Provided records –
(** * map-reduce: the Go entry point, the wire protocol and the coordinator core

    - [Main] embeds [golang/src/main.go]: [run], [runWorker],
      [runCoordinator], [loadPlugin], [lookupPluginFunc] and [main], over a
      small monad that records the calls into the [mr] package, [time.Sleep]
      and [log.Fatal], and that distinguishes a return, a panic, a process
      exit and a call that is still running.
    - [Proto] embeds the protocol buffer file as a descriptor: its
      messages, its service, and the shape of every operation once message
      names are resolved.
    - [MR] is the coordinator core (task registry, scheduler, phase
      controller, result assembler) as the specification describes it. *)

From stdpp Require Import base strings pretty list gmap.
From Stdlib Require Import ZArith.

#[local] Open Scope Z_scope.
Set Warnings "-register-all".

Module Main.

(** ** Go values the entry point handles *)

(** A non-nil [error]: [fmt.Errorf] without [%w] gives an [errorString],
    with [%w] a [wrapError] whose [Unwrap] is the wrapped error. A Go value
    of type [error] is an [option error], [None] being [nil]. *)
Inductive error : Type :=
| errorString (msg : string)
| wrapError (msg : string) (err : error).

(** The method [Error()]. *)
Definition Error (e : error) : string :=
  match e with
  | errorString msg => msg
  | wrapError msg _ => msg
  end.

(** Modelled from the spec: [mr.KeyValue] of the package [mapreduce/internal],
    which is not among the sources; the (key, value) pair of the
    specification's IntermediateRecord. *)
Record KeyValue : Type := { Key : string; Value : string }.

(** [func(string, string) []mr.KeyValue] and [func(string, []string) string]. *)
Definition MapF : Type := string → string → list KeyValue.
Definition ReduceF : Type := string → list string → string.

(** A [plugin.Symbol] is an [interface{}]: a value with its dynamic type.
    The two function types [loadPlugin] asserts are told apart from every
    other dynamic type, which is kept by its name. *)
Inductive Symbol : Type :=
| MapFunc (f : MapF)
| ReduceFunc (f : ReduceF)
| OtherSymbol (gotype : string).

(** The name of a symbol's dynamic type, as a panic message prints it. *)
Definition dynamic_type (s : Symbol) : string :=
  match s with
  | MapFunc _ => "func(string, string) []mr.KeyValue"
  | ReduceFunc _ => "func(string, []string) string"
  | OtherSymbol gotype => gotype
  end.

(** An opened [*plugin.Plugin]: its method [Lookup]. *)
Record Plugin : Type := { Lookup : string → Symbol + error }.

(** ** Outcomes, events and the world *)

(** How a call ends: it returns, it panics, it ends the process
    ([os.Exit], reached through [log.Fatal]), or it is still running when
    the observation stops (blocked in [mr.Worker], or the polling loop has
    used the iterations it was given). *)
Inductive Outcome (A : Type) : Type :=
| Returns (a : A)
| Panics (reason : string)
| Exits (code : Z)
| Running.
Arguments Returns {A} a.
Arguments Panics {A} reason.
Arguments Exits {A} code.
Arguments Running {A}.

(** The calls into the [mr] package, [time.Sleep] and [log.Fatal], in the
    order they are made. The calls into the [plugin] package
    ([plugin.Open], [Lookup]) are not recorded: what they return is read
    from the world; [fmt.Errorf] only builds a value. *)
Inductive Event : Type :=
| MakeCoordinator_call (files : list string) (nReduce : Z)
| Done_call (reported : bool)
| Sleep_call (d : Z)
| Worker_call (mapf : option MapF) (reducef : option ReduceF)
| Fatal_call (msg : string).

(** What the program reads from outside: the command line, the plugin
    files, what the [k]-th call of [m.Done()] reports, and how
    [mr.Worker] ends. The last two belong to the [mr] package, which is not
    among the sources, and are taken as given: [mr.Worker] may end in any
    way, while [mr.MakeCoordinator], [m.Done] and [time.Sleep] are taken to
    return. *)
Record World : Type := {
  os_Args : list string;
  plugin_Open : string → Plugin + error;
  Done_reports : nat → bool;
  Worker_ends : option MapF → option ReduceF → Outcome unit;
}.

(** The state threaded through a run: the events so far and the number of
    [Done()] calls made. *)
Record St : Type := { trace : list Event; polls : nat }.
(** * Sruvaan: the HKP closed loop (cryptor, decryptor, mimicus, probator,
    praeceptor), embedded from the Python sources under [src/src/].

    Conventions of the embedding.
    - A Python [str] is the list of its Unicode code points ([N]); the
      strings handled here are well-formed text (scalar values), on which
      [str.encode()] is total.
    - A Python [dict] keeps insertion order and unique keys: an association
      list updated in place ([dict_set]).
    - A Python [float] is a binary64 value: Rocq's primitive [float].
    - [secrets], [random] and the clock are oracles passed as arguments; the
      n-th draw of a run is the oracle applied to [n].
    - The decryptor is embedded twice: on bundles of strings of well-formed
      text ([run_decryptor]), and on bundles as the schema admits them
      ([Decryptor.run_decryptor]), with the errors its built-ins raise on
      a value that is not iterable and on a lone surrogate; the first is
      the second restricted ([run_decryptor_any_bundle]). *)

From Stdlib Require Import ZArith NArith List Bool Ascii String Lia.
From Stdlib Require Import Floats.
From Stdlib Require Import Sorted Permutation.
Import ListNotations.

Local Open Scope Z_scope.

#[local] Set Warnings "-inexact-float".


(** ** Python strings *)

Module PyStr.

Definition str := list N.

(** An ASCII literal of the source. *)
Definition lit (s : string) : str :=
  List.map N_of_ascii (list_ascii_of_string s).

Fixpoint eqb (a b : str) : bool :=
  match a, b with
  | [], [] => true
  | x :: a', y :: b' => N.eqb x y && eqb a' b'
  | _, _ => false
  end.

(** [a < b] on strings: code points compared left to right. *)
Fixpoint ltb (a b : str) : bool :=
  match a, b with
  | _, [] => false
  | [], _ :: _ => true
  | x :: a', y :: b' =>
      if N.ltb x y then true
      else if N.eqb x y then ltb a' b' else false
  end.

(** [s.startswith(p)] *)
Fixpoint startswith (s p : str) : bool :=
  match p, s with
  | [], _ => true
  | _ :: _, [] => false
  | y :: p', x :: s' => N.eqb x y && startswith s' p'
  end.

(** [s.endswith(p)] *)
Definition endswith (s p : str) : bool :=
  startswith (rev s) (rev p).
(** With an atom under "_shared_state" in the shared dict, no call
    changes that dict. *)
Lemma perform_shadowed (c : call) s sh (a : atom) :
  dicts s !! Borg_shared_state s = Some sh →
  sh !! "_shared_state" = Some (VAtom a) →
  dicts (perform c s).2 !! Borg_shared_state (perform c s).2 = Some sh.
Proof.
  intros Hsh Hshadow. destruct c as [args kwargs| |kwargs]; simpl.
  - destruct (Singleton_call_effect args kwargs s)
      as [->|[(l & Hinst & ->)|(Hinst & ->)]]; simpl; [done|done|].
    by apply lookup_app_l_Some.
  - rewrite (bind_returns _ _ _ _ _ (Borg_call_effect s)). simpl.
    by apply lookup_app_l_Some.
  - destruct (kwargs !! "self") as [v|] eqn:Hself.
    + assert (Singleton1_call kwargs s =
                (Raise TypeError, allocate Singleton1 s)) as Hcall.
      { unfold Singleton1_call.
        rewrite (bind_returns _ _ _ _ _ (object_new_Singleton1 kwargs s)).
        apply bind_raises, bind_raises. by apply (bind_params_clash _ _ v). }
      unfold bind. rewrite Hcall. simpl. by apply lookup_app_l_Some.
    + destruct (Singleton1_call_shadowed s kwargs sh a Hself Hsh Hshadow)
        as (s' & Hcall & Hkeep).
      unfold bind. by rewrite Hcall.
Qed.

(** X16: once the shared dict holds an atom under "_shared_state", the
    shared state is frozen: whatever calls of the three classes follow,
    the shared dict stays exactly as it is, and every call of
    [Singleton1] raises. *)
Theorem shadowed_shared_state_is_frozen
    (cs : list call) s sh (a : atom) :
  dicts s !! Borg_shared_state s = Some sh →
  sh !! "_shared_state" = Some (VAtom a) →
  let s' := perform_all cs s in
  dicts s' !! Borg_shared_state s' = Some sh
  ∧ ∀ kwargs, raises (Singleton1_call kwargs s').1.
Proof.
  intros Hsh Hshadow.
  assert (dicts (perform_all cs s) !! Borg_shared_state (perform_all cs s)
            = Some sh) as Hkeep.
  { revert s Hsh. induction cs as [|c cs IH]; intros s Hsh; [done|].
    simpl. by apply IH, (perform_shadowed c s sh a). }
  simpl. split; [done|]. intros kwargs.
  destruct (Singleton1_call_effect kwargs (perform_all cs s))
    as (r & x & ds & Hcall & _ & _ & _).
  destruct (kwargs !! "self") as [v|] eqn:Hself.
  - exists TypeError. unfold Singleton1_call.
    rewrite (bind_returns _ _ _ _ _ (object_new_Singleton1 kwargs _)).
    erewrite bind_raises; [reflexivity|].
    apply bind_raises. by apply (bind_params_clash _ _ v).
  - destruct (Singleton1_call_shadowed _ kwargs sh a Hself Hkeep Hshadow)
      as (s' & -> & _).
    by exists AttributeError.
Qed.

Task objective – Within the listing above, locate the line containing "(reducef : option ReduceF)" and the line containing "os_Args : list string;". Reproduce those two lines and all lines between them exactly, with nothing added.

Response to this task –
| Worker_call (mapf : option MapF) (reducef : option ReduceF)
| Fatal_call (msg : string).

(** What the program reads from outside: the command line, the plugin
    files, what the [k]-th call of [m.Done()] reports, and how
    [mr.Worker] ends. The last two belong to the [mr] package, which is not
    among the sources, and are taken as given: [mr.Worker] may end in any
    way, while [mr.MakeCoordinator], [m.Done] and [time.Sleep] are taken to
    return. *)
Record World : Type := {
  os_Args : list string;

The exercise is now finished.